2010 — 20 July: Tuesday

What is it about the chaps in my family that makes it so difficult for them to send me an email saying "Arrived safely", I wonder? Tomorrow, they say, is another day. One that started 22 minutes ago, in fact, so I'm off to bed.

G'night.

My respect for...

... the Humax range of Freesat kit is steadily diminishing. The baby unit I bought a week or so ago runs very hot (as did its predecessor), and is also put into standby by oddities of the power saving state and consequent LNB pass-through output from the bigger one that I have so far been unable to wriggle around. And now, it seems, the remote control on the bigger one is dead (the third time I've had a Humax remote die on me) despite a battery transplant, and thus I can no longer access "Media" (a button on the remote1 not replicated on the unit's front control panel) — of course — as that would be far too easy. So the handful of TV recordings I had sprinkled on its hard drive will now languish unseen for the rest of time.

The technical term for this is "a bloody nuisance". I suppose it's therefore a Good Thing I watch almost zero broadcast telly,2 and record even less, I guess.

It's 10:29, another fresh fruit breakfast has made a delicious change to the usual soggy cardboard fare, it's sunny without (yet) being horribly hot, and the next excitement will be Big Bro's return here on Thursday before the pair of us head back to the Midlands. Let the study-clearing recommence. (It's nearly finished, in fact.)

Convoluted enough?

Tea-break! Having comprehensively relocated myself (as it were) into the living room, I've also got the CD player and tape deck back down here. So, as I type, I'm now listening to one of my tapes by a route I admit I'd never have predicted when I made it back in November 1982...

Harpsichord

... cassette tape deck
—> digital minidisc recorder's analogue input (digitised at 48 KHz sample rate)
—> CD player's optical digital input (resampled with 24-bit length and 192 KHz sample rate)
—> pre-amp's optical digital input (also 24-bit and 192 KHz)
—> power amp
—> loudspeakers.

Thanks for nothing, Mr Postie, except a pile of junk that subsidises your wages. Straight to the bin. OK, back to work.

Depressed? Moi?

No, not really :-) Except, perhaps, when I see my newspaper of choice for 30 years now contains features like "How to apply sunscreen". Or I read more crap from the Iraq "inquiry" telling me stuff that I was perfectly well aware of in the first place. "Do Ministers need intelligence training" isn't the first question I'd ask.

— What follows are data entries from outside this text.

(** What the sources rely on: a private claim that is set is the one read back and changes no
    other claim, and a token signed by a key parses back under a key set that holds its public
    part, while it is valid (times are serialised in whole seconds, so they are not compared
    and the last second is left out). *)
Class JwtLaws `{!JwtLib} : Prop := {
  jwt_claim_set_eq : forall t k v t', k ∉ registered_claims ->
      jwt_Set t k v = Some t' -> jwt_claim t' k = Some v;
  jwt_claim_set_ne : forall t k v t' k', jwt_Set t k v = Some t' -> k <> k' ->
      jwt_claim t' k' = jwt_claim t k';
  jwt_set_std : forall t k v t', k ∉ registered_claims -> jwt_Set t k v = Some t' ->
      jwt_Subject t' = jwt_Subject t /\ jwt_Issuer t' = jwt_Issuer t /\
      jwt_Audience t' = jwt_Audience t /\ jwt_IssuedAt t' = jwt_IssuedAt t /\
      jwt_Expiration t' = jwt_Expiration t;
  jwt_build_std : forall sub iss aud iat exp t, jwt_Build sub iss aud iat exp = Some t ->
      jwt_Subject t = Some sub /\ jwt_Issuer t = Some iss /\ jwt_Audience t = Some aud /\
      jwt_IssuedAt t = Some iat /\ jwt_Expiration t = Some exp /\
      (forall k, k ∉ registered_claims -> jwt_claim t k = None);
  jwt_parse_sign : forall k pk t s ks now iat exp,
      jwt_Sign k t = Some s -> jwk_PublicKey k = Some pk -> pk ∈ ks ->
      jwt_IssuedAt t = Some iat -> jwt_Expiration t = Some exp ->
      iat <= now -> now + Second <= exp ->
      exists t', jwt_Parse ks now s = Some t' /\ jwt_Subject t' = jwt_Subject t /\
        jwt_Issuer t' = jwt_Issuer t /\ jwt_Audience t' = jwt_Audience t /\
        (forall n, n ∉ registered_claims -> jwt_claim t' n = jwt_claim t n);
  jwkset_add : forall ks k ks', jwkset_AddKey ks k = Some ks' -> ks' = ks ++ [k];
}.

Never mind. There's a new book out:

[Ilardi] argues that the brain mistakenly interprets the pain of depression as an infection. Thinking that isolation is needed, it sends messages to the sufferer to "crawl into a hole and wait for it all to go away". This can be disastrous because what depressed people really need is the opposite: more human contact.
Which is why social connectedness forms one-sixth of his "lifestyle based" cure for depression. The other five elements are meaningful activity (to prevent "ruminating" on negative thoughts); regular exercise; a diet rich in omega-3 fatty acids; daily exposure to sunlight; and good quality, restorative sleep.

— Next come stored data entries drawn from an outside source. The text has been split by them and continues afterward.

(* ===== verification/JwtModel.v ===== *)
(** A concrete JWT library: an executable instance of [JwtLib] that satisfies [JwtLaws], with
    which the witnesses evaluate the code that signs and parses tokens. A signed token is the
    textual encoding of its key and contents; claims are strings, integers, arrays of strings
    and one-entry objects of strings, and [Set] refuses anything else. *)
From Stdlib Require Import ZArith QArith Lia Ascii.
From stdpp Require Import base gmap strings list countable.
From S2P Require Import Prelude.
From S2P Require Import GoLib.

#[local] Open Scope Z_scope.
#[local] Open Scope string_scope.

Module JwtModel.

(** Binary numerals as strings. *)
Fixpoint pos_string (p : positive) : string :=
  match p with
  | xH => "1"
  | xO p' => String "0" (pos_string p')
  | xI p' => String "1" (pos_string p')
  end.

Fixpoint string_pos (s : string) : option positive :=
  match s with
  | String c EmptyString => if Ascii.eqb c "1" then Some xH else None
  | String c s' =>
      match string_pos s' with
      | Some p => Some (if Ascii.eqb c "1" then xI p else xO p)
      | None => None
      end
  | EmptyString => None
  end.

Lemma string_pos_string p : string_pos (pos_string p) = Some p.
Proof.
  induction p as [p IH|p IH|]; cbn; [| |done];
    destruct (pos_string p) eqn:E; try (by destruct p); rewrite <- ?E in *; by rewrite IH.
Qed.

(** The claim values this library supports: strings, integers, arrays of strings, and objects
    whose members are strings or objects of strings. *)
Abbreviation strings := (list (string * string)) (only parsing).
Abbreviation member := (string * (string + strings))%type (only parsing).
Abbreviation claim := (string + (Z + (list string + list member)))%type (only parsing).

Definition of_string_member (kv : string * value) : option (string * string) :=
  match kv with (k, VStr s) => Some (k, s) | _ => None end.
Definition to_string_member (kv : string * string) : string * value := (kv.1, VStr kv.2).

Definition to_strings (l : strings) : value := VObj (list_to_map (to_string_member <$> l)).
Definition of_strings (m : gmap string value) : option strings :=
  mapM of_string_member (map_to_list m).

Definition of_member (kv : string * value) : option member :=
  match kv with
  | (k, VStr s) => Some (k, inl s)
  | (k, VObj m) => match of_strings m with Some l => Some (k, inr l) | None => None end
  | _ => None
  end.
Definition to_member (kv : member) : string * value :=
  (kv.1, match kv.2 with inl s => VStr s | inr l => to_strings l end).

Definition to_value (c : claim) : value :=
  match c with
  | inl s => VStr s
  | inr (inl z) => VInt z
  | inr (inr (inl l)) => VArr (VStr <$> l)
  | inr (inr (inr l)) => VObj (list_to_map (to_member <$> l))
  end.

Definition of_value (v : value) : option claim :=
  match v with
  | VStr s => Some (inl s)
  | VNum q => match Qden q with xH => Some (inr (inl (Qnum q))) | _ => None end
  | VArr l => match mapM as_string l with Some r => Some (inr (inr (inl r))) | None => None end
  | VObj m => match mapM of_member (map_to_list m) with
              | Some l => Some (inr (inr (inr l)))
              | None => None
              end
  | _ => None
  end.

(** A member-wise conversion that can be undone can be undone on the whole list. *)
Lemma mapM_undo {A B} (f : A -> option B) (g : B -> A) l r :
  (forall a b, f a = Some b -> g b = a) -> mapM f l = Some r -> g <$> r = l.
Proof.
  intros Hg Hr%mapM_Some. induction Hr as [|a b l r Hb _ IH]; cbn; [done|]. by rewrite IH, (Hg _ _ Hb).
Qed.

Lemma to_of_strings m l : of_strings m = Some l -> to_strings l = VObj m.
Proof.
  intros Hl. unfold to_strings.
  assert (Hu : forall a b, of_string_member a = Some b -> to_string_member b = a)
    by (intros [k []] [k' s']; cbn; intros; by simplify_eq).
  by rewrite (mapM_undo _ _ _ _ Hu Hl), list_to_map_to_list.
Qed.

Lemma to_of_member a b : of_member a = Some b -> to_member b = a.
Proof.
  destruct a as [k v], b as [k' c]. destruct v as [| | |s| |m]; cbn; intros Hb; simplify_eq; [done|].
  destruct (of_strings m) as [l|] eqn:Hl; simplify_eq. unfold to_member. cbn [fst snd]. by rewrite (to_of_strings _ _ Hl).
Qed.

Lemma to_of_value v c : of_value v = Some c -> to_value c = v.
Proof.
  destruct v as [| |q|s|l|m]; cbn; try done.
  - destruct q as [n d]; cbn. destruct d; try done. by intros [= <-].
  - by intros [= <-].
  - destruct (mapM as_string l) as [r|] eqn:E; [|done]. intros [= <-]. cbn. f_equal.
    assert (Hu : forall a b, as_string a = Some b -> VStr b = a) by (intros [] b'; cbn; congruence).
    apply (mapM_undo _ _ _ _ Hu E).
  - destruct (mapM of_member (map_to_list m)) as [l|] eqn:E; [|done]. intros [= <-]. cbn. f_equal.
    rewrite (mapM_undo _ _ _ _ to_of_member E). apply list_to_map_to_list.
Qed.

(** Tokens: subject, issuer, audience, issued-at, expiration and private claims. *)
Abbreviation tok := (string * string * list string * Z * Z * list (string * claim))%type (only parsing).

Definition t_sub (t : tok) : string := t.1.1.1.1.1.
Definition t_iss (t : tok) : string := t.1.1.1.1.2.
Definition t_aud (t : tok) : list string := t.1.1.1.2.
Definition t_iat (t : tok) : Z := t.1.1.2.
Definition t_exp (t : tok) : Z := t.1.2.
Definition t_claims (t : tok) : list (string * claim) := t.2.

Fixpoint assoc (k : string) (l : list (string * claim)) : option claim :=
  match l with
  | [] => None
  | (k', c) :: l' => if (k =? k')%string then Some c else assoc k l'
  end.

Definition encode_signed (k : string) (t : tok) : string := pos_string (encode (k, t)).
Definition decode_signed (s : string) : option (string * tok) := string_pos s ≫= decode.

Lemma decode_encode_signed k t : decode_signed (encode_signed k t) = Some (k, t).
Proof.
  unfold decode_signed, encode_signed. rewrite string_pos_string. cbn. apply decode_encode.
Qed.

(** Keys are named by strings: a private key ["k"] has the public key ["pub:k"]. *)
#[export] Instance lib : JwtLib := {|
  jwt_token := tok;
  jwk_key := string;
  jwt_Subject t := Some (t_sub t);
  jwt_Issuer t := Some (t_iss t);
  jwt_Audience t := Some (t_aud t);
  jwt_Expiration t := Some (t_exp t);
  jwt_IssuedAt t := Some (t_iat t);
  jwt_JwtID t := match assoc "jti" (t_claims t) with Some (inl s) => Some s | _ => None end;
  jwt_claim t n := to_value <$> assoc n (t_claims t);
  jwt_Build sub iss aud iat exp := Some (sub, iss, aud, iat, exp, []);
  jwt_Set t k v := match of_value v with
                   | Some c => Some (t.1, (k, c) :: t_claims t)
                   | None => None
                   end;
  jwt_Sign k t := Some (encode_signed ("pub:" +:+ k) t);
  jwt_Parse ks now s :=
    match decode_signed s with
    | Some (k, t) => if str_mem k ks && (t_iat t <=? now)%Z && (now <? t_exp t)%Z then Some t else None
    | None => None
    end;
  jwt_ParseInsecure s := snd <$> decode_signed s;
  jwk_PublicKey k := Some ("pub:" +:+ k);
  crypto_Signer := string;
  jwk_KeyID k := Some k;
  jwk_Import k := Some k;
  jwk_Set k _ _ := Some k;
  jwkset_AddKey ks k := Some (ks ++ [k])%list;
|}.

#[export] Instance laws : JwtLaws.
Proof.
  split; cbn.
  - intros t k v t' _. destruct (of_value v) eqn:E; intros [= <-]. cbn.
    rewrite String.eqb_refl. cbn. f_equal. by apply to_of_value.
  - intros t k v t' k'. destruct (of_value v) eqn:E; intros [= <-] Hne. cbn.
    destruct (String.eqb_spec k' k); [congruence|done].
  - intros t k v t' _. destruct (of_value v) eqn:E; intros [= <-]. by destruct t as [[[[[? ?] ?] ?] ?] ?].
  - intros sub iss aud iat exp t [= <-]. done.
  - intros k pk t s ks now iat exp [= <-] [= <-] Hin [= <-] [= <-] H1 H2.
    exists t. rewrite decode_encode_signed. apply str_mem_true in Hin. rewrite Hin.
    unfold Second in *.
    destruct (Z.leb_spec (t_iat t) now), (Z.ltb_spec now (t_exp t)); cbn; try lia. done.
  - intros ks k ks' [= <-]. done.
Qed.
End JwtModel.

Jake Wallis Simons in The Guardian


Sometimes, frankly, it's human contact that depresses me! Still, five out of six ain't too bad.

Somewhat later...

Progress, of a sort. It's actually 19:15 and has been a rather humid, nasty kind of day to be hauling stuff around. Meanwhile, however, I found and scanned in this print of a younger Christa:

Christa in 1975

I took it with the Polaroid camera I won in a competition. So it was in about April 1975 (and certainly before I had bought her the gold chain and engraved disc to mark our first anniversary, since she wore that every day for the rest of her life). It was taken on the edge of the field at the back of the flat wherein lived a horse and foal at the time. When we returned to Old Windsor in November 1996 for the talk I gave to the "ISTC" we found a little yuppie housing estate where the flat had been, just as there was up in Wilmslow where my infant school had been. "You can," as has been remarked, "never go back."

Brian's just called to tell me my cable order is delayed. He's getting me a longish optical fibre and a stereo pair of RCA phono leads to connect the iMac (which works beautifully, wirelessly, in its new home) and one of my PCs back to the hi-fi at the far end of the room. Ho hum. Better start thinking about my evening meal, though this sort of weather does very little to sharpen my appetite.

I'll tell you what is depressing...

... and that's how many photographers I know who take more interesting pictures than I do. My young retired chum Dave Mitchell has been wandering around Plymouth Hoe with his camera-on-a-kite kit down at Plymouth Hoe. Here's his unusual perspective view of the Eddystone lighthouse:

Eddystone lighthouse

There are plenty more shots here on his flickr collections. Good stuff!

  

Footnotes

1  Of course, although the baby's remote also drives the big guy, it knows nothing about controlling the recording and playback side of things, being only a simple-minded receiver.
2  I probably won't be able to resist Alison Steadman as "Candice-Marie" in Mike Leigh's Nuts in May. Can it really date back to January 1976? My goodness!